__The input__:

(** * pylinsql.code_generator: catalog introspection and dependency ordering

    A shallow embedding of [src/pylinsql/code_generator.py].

    - Python exceptions are values of [exn]; a function that may raise
      returns a [result], and statements run in sequence through [bind].
      An object that the code mutates in place ([table_schema], the column
      objects in its dictionary) is passed through and returned.
    - The recursive SQL query of [get_catalog_schema] is the algorithm of the
      dependency orderer, so it is embedded relation by relation: the three
      [information_schema] views it reads are lists of rows, joins are nested
      [flat_map]/[filter], and [WITH RECURSIVE ... UNION ALL] is the
      working-table iteration of PostgreSQL, bounded by an explicit [fuel]
      because it need not come to an end.  The views hold identifiers, which
      are not [NULL]; a row of [referential_constraints] without a unique
      constraint would join with nothing, as if it were not there.
    - The query joins [key_column_usage] to [referential_constraints] by
      the name of the constraint, and PostgreSQL keeps constraint names
      unique among the constraints of one table only.  Which table has a
      foreign key to which is therefore read off [pg_constraint], the
      system catalog that PostgreSQL makes the two views of; properties of
      the output in terms of foreign keys are stated for databases in
      which the views are those of the catalog and, where it takes that,
      in which no two tables of the target schema have key constraints of
      the same name.  A foreign key that rests on a unique index without a
      constraint is outside the model.
    - The other queries only fetch rows that the Python code then processes;
      for them the connection's answer is taken as it comes back from
      [typed_fetch_value], [raw_fetch] and [typed_fetch].  Failures of the
      transport are outside the model.
    - Python dictionaries keep insertion order, which the generator relies on,
      so they are association lists with Python's update rule.
    - What the module imports from [pylinsql.base] and [pylinsql.schema] is
      not among the sources: the conversion of a default literal and
      [str.isidentifier] are parameters, the key classes follow the
      specification.  Of [dataclasses.make_dataclass] the checks of the
      field names and of the order of defaults are written out; what the
      class machinery of Python does with the class body besides is a
      parameter. *)

From Stdlib Require Import List String Ascii ZArith Bool Lia Sorted Permutation.
Import ListNotations.

Open Scope string_scope.
Open Scope Z_scope.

__Assigned task__: Extract the first line above and each line after it up to and including the one with "because it need", please, exactly and with nothing else.

__Exercise response__:
(** * pylinsql.code_generator: catalog introspection and dependency ordering

    A shallow embedding of [src/pylinsql/code_generator.py].

    - Python exceptions are values of [exn]; a function that may raise
      returns a [result], and statements run in sequence through [bind].
      An object that the code mutates in place ([table_schema], the column
      objects in its dictionary) is passed through and returned.
    - The recursive SQL query of [get_catalog_schema] is the algorithm of the
      dependency orderer, so it is embedded relation by relation: the three
      [information_schema] views it reads are lists of rows, joins are nested
      [flat_map]/[filter], and [WITH RECURSIVE ... UNION ALL] is the
      working-table iteration of PostgreSQL, bounded by an explicit [fuel]
      because it need not come to an end.  The views hold identifiers, which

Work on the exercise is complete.